Department of Neurology, First Affiliated Hospital, School of Medicine, Zhejiang University, Hangzhou, China.
Zhejiang Provincial Key Laboratory of Pancreatic Disease, Zhejiang University School of Medicine First Affiliated Hospital, Hangzhou, China.
CNS Neurosci Ther. 2024 Mar;30(3):e14421. doi: 10.1111/cns.14421. Epub 2023 Sep 7.
The electroencephalography (EEG) microstates are indicative of fundamental information processing mechanisms, which are severely damaged in patients with prolonged disorders of consciousness (pDoC). We aimed to improve the topographic analysis of EEG microstates and explore indicators available for diagnosis and prognosis prediction of patients with pDoC, which were still lacking.
We conducted EEG recordings on 59 patients with pDoC and 32 healthy controls. We refined the microstate method to accurately estimate topographical differences, and then classify and forecast the prognosis of patients with pDoC. An independent dataset was used to validate the conclusion.
Through optimized topographic analysis, the global explained variance (GEV) of microstate E increased significantly in groups with reduced levels of consciousness. However, its ability to classify the VS/UWS group was poor. In addition, the optimized GEV of microstate E exhibited a statistically significant decrease in the good prognosis group as opposed to the group with a poor prognosis. Furthermore, the optimized GEV of microstate E strongly predicted a patient's prognosis.

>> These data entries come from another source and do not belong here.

(** Writing the log always returns, touches nothing but the trace, and adds
    to it events that depend on the object only. *)
Lemma write_error_log_framed (lw : LogWorld) (w0 : Worker) :
  exists evs,
    (forall s, self s = w0 -> write_error_log lw s = (Ret tt, extend s evs)) /\
    Forall (log_event (log_file_of lw w0)) evs /\
    log_files_opened evs =
      (if returned (log_mkdir_out lw) && returned (open_out (log_io lw))
       then [Open (log_file_of lw w0) Utf8] else []) /\
    (log_io_ok lw ->
     evs = [Mkdir (error_log_path w0); Open (log_file_of lw w0) Utf8] ++
           map (Write (log_file_of lw w0))
               (log_header (now_header lw) ++ flat_map log_block (errors w0)) ++
           [Close (log_file_of lw w0)]).
Proof.
  set (p := log_file_of lw w0).
  set (failed := fun e : exn =>
         Error (lit "Error Log") (lit "Could not write error log: " ++ exn_str e)).
  assert (Hopen : opens_log (Open p Utf8) = true) by apply log_name_opens_log.
  destruct (write_all_framed (log_io lw) p
              (log_header (now_header lw) ++ flat_map log_block (errors w0)) 0)
    as (r & wevs & Hrun & Hwev & Hwlog & Hwok).
  unfold log_io_ok.
  destruct (log_mkdir_out lw) as [[] | e] eqn:Hmk.
  2: { exists [failed e]. repeat split; try done.
       - intros s Hs. unfold write_error_log, try_except, bind, gets, lift.
         rewrite Hmk. reflexivity.
       - by apply Forall_cons_2.
       - intros (? & _). discriminate. }
  destruct (open_out (log_io lw)) as [[] | e] eqn:Hop.
  2: { exists [Mkdir (error_log_path w0); failed e]. repeat split; try done.
       - intros s Hs.
         unfold write_error_log, try_except, with_open, bind, gets, lift, emit,
           modify.
         rewrite Hmk, Hop, Hs. unfold extend, record, failed. simpl.
         by rewrite <- app_assoc.
       - by repeat apply Forall_cons_2.
       - intros (_ & ? & _). discriminate. }
  assert (Hstep : forall s, self s = w0 ->
            write_error_log lw s =
            match r, close_out (log_io lw) with
            | Ret _, Ret _ =>
                (Ret tt, extend s ([Mkdir (error_log_path w0); Open p Utf8] ++
                                   wevs ++ [Close p]))
            | Ret _, Raise e' | Raise _, Raise e' =>
                (Ret tt, extend s ([Mkdir (error_log_path w0); Open p Utf8] ++
                                   wevs ++ [failed e']))
            | Raise e, Ret _ =>
                (Ret tt, extend s ([Mkdir (error_log_path w0); Open p Utf8] ++
                                   wevs ++ [Close p; failed e]))
            end).
  { intros s Hs.
    unfold write_error_log, try_except, with_open, bind, gets, lift, emit,
      modify.
    rewrite Hmk, Hop. simpl self. rewrite Hs. fold p. rewrite Hrun.
    destruct r as [[] | e]; destruct (close_out (log_io lw)) as [[] | e'];
      unfold extend, record, failed; simpl; rewrite <- ?app_assoc; reflexivity. }
  assert (Hlogs : forall tl,
            log_files_opened tl = [] ->
            log_files_opened ([Mkdir (error_log_path w0); Open p Utf8] ++
                              wevs ++ tl) = [Open p Utf8]).
  { intros tl Htl. rewrite !log_files_opened_app, Hwlog, Htl.
    unfold log_files_opened. cbn -[opens_log].
    change (opens_log (Mkdir (error_log_path w0))) with false.
    by rewrite Hopen. }
  assert (Hevs : forall tl,
            Forall (log_event p) tl ->
            Forall (log_event p) ([Mkdir (error_log_path w0); Open p Utf8] ++
                                  wevs ++ tl)).
  { intros tl Htl. repeat apply Forall_cons_2; try done. by apply Forall_app_2. }
  destruct r as [[] | e]; destruct (close_out (log_io lw)) as [[] | e'] eqn:Hcl;
    eexists; (split; [exact Hstep |]); simpl returned; simpl andb;
    (split; [apply Hevs | split; [apply Hlogs; reflexivity |]]).
  all: try (repeat apply Forall_cons_2; try done; apply Forall_nil_2).
  - intros (_ & _ & Hall & _). destruct (Hwok Hall) as [_ ->]. reflexivity.
  - intros (_ & _ & _ & ?). discriminate.
  - intros (_ & _ & Hall & _). destruct (Hwok Hall) as [? _]. discriminate.
  - intros (_ & _ & _ & ?). discriminate.
Qed.
(** X5: [get_lap_gps] raises [OverflowError] for a lap beyond 64 bits;
    otherwise its points are exactly those of the rows of that lap whose
    latitude and longitude are both stored as non-NULL (a [None] or a NaN
    coordinate leaves the row out), in non-decreasing order of [t_ms], and
    their timestamps are among those of [get_lap_timeseries] for the same
    lap. *)
Theorem get_lap_gps_spec lap tbl :
  match get_lap_gps lap tbl with
  | Ok pts =>
      StronglySorted Z.le (gp_t_ms <$> pts)
      ∧ pts ≡ₚ gps_of <$> filter (has_fix lap) tbl
      ∧ Forall (λ p, sql_stored_null (gp_lat p) = false
                     ∧ sql_stored_null (gp_lon p) = false) pts
      ∧ ∃ series, get_lap_timeseries lap tbl = Ok series
          ∧ gp_t_ms <$> pts ⊆+ sp_t_ms <$> series
  | Raise ex => ex = OverflowError ∧ ¬ (- 2 ^ 63 ≤ lap < 2 ^ 63)
  end.
Proof.
  unfold get_lap_gps, get_lap_timeseries, sql_bind.
  case_bool_decide as Hlap; simpl; [|done].
  split; [|split; [|split]].
  - rewrite <-list_fmap_compose.
    eapply StronglySorted_fmap, order_by_t_ms_sorted. by intros r1 r2.
  - by rewrite order_by_t_ms_perm.
  - rewrite Forall_fmap. apply Forall_forall. intros r Hr.
    rewrite order_by_t_ms_perm in Hr.
    by apply list_elem_of_filter in Hr as [(_ & ? & ?) _].
  - eexists. split; [done|].
    rewrite <-!list_fmap_compose, !order_by_t_ms_perm.
    apply fmap_submseteq, sublist_submseteq.
    rewrite <-(list_filter_filter_l (has_fix lap) (in_lap lap))
      by (by intros r [? _]).
    apply sublist_filter.
Qed.
End QueryFacts.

This technique harmonizes with the existing microstate analysis and exhibits precise and comprehensive differences in microstate topography between groups. Furthermore, this method has significant potential for evaluating the clinical prognosis of pDoC patients.
脑电微状态反映了基本的信息处理机制,而这些机制在长时间意识障碍(pDoC)患者中受到严重损害。我们旨在改进脑电微状态的地形分析,并探索用于诊断和预测 pDoC 患者预后的指标,这些指标目前仍存在不足。
我们对 59 名 pDoC 患者和 32 名健康对照者进行了脑电记录。我们对微状态方法进行了优化,以准确估计地形差异,然后对 pDoC 患者的预后进行分类和预测。使用独立数据集验证了结论。
通过优化的地形分析,意识水平降低的组中微状态 E 的全局解释方差(GEV)显著增加。然而,其对 VS/UWS 组的分类能力较差。此外,与预后不良组相比,优化后的微状态 E 的 GEV 在预后良好组中显著降低。此外,优化后的微状态 E 的 GEV 强烈预测了患者的预后。
该技术与现有的微状态分析相协调,在组间微状态地形上表现出精确和全面的差异。此外,该方法在评估 pDoC 患者的临床预后方面具有重要潜力。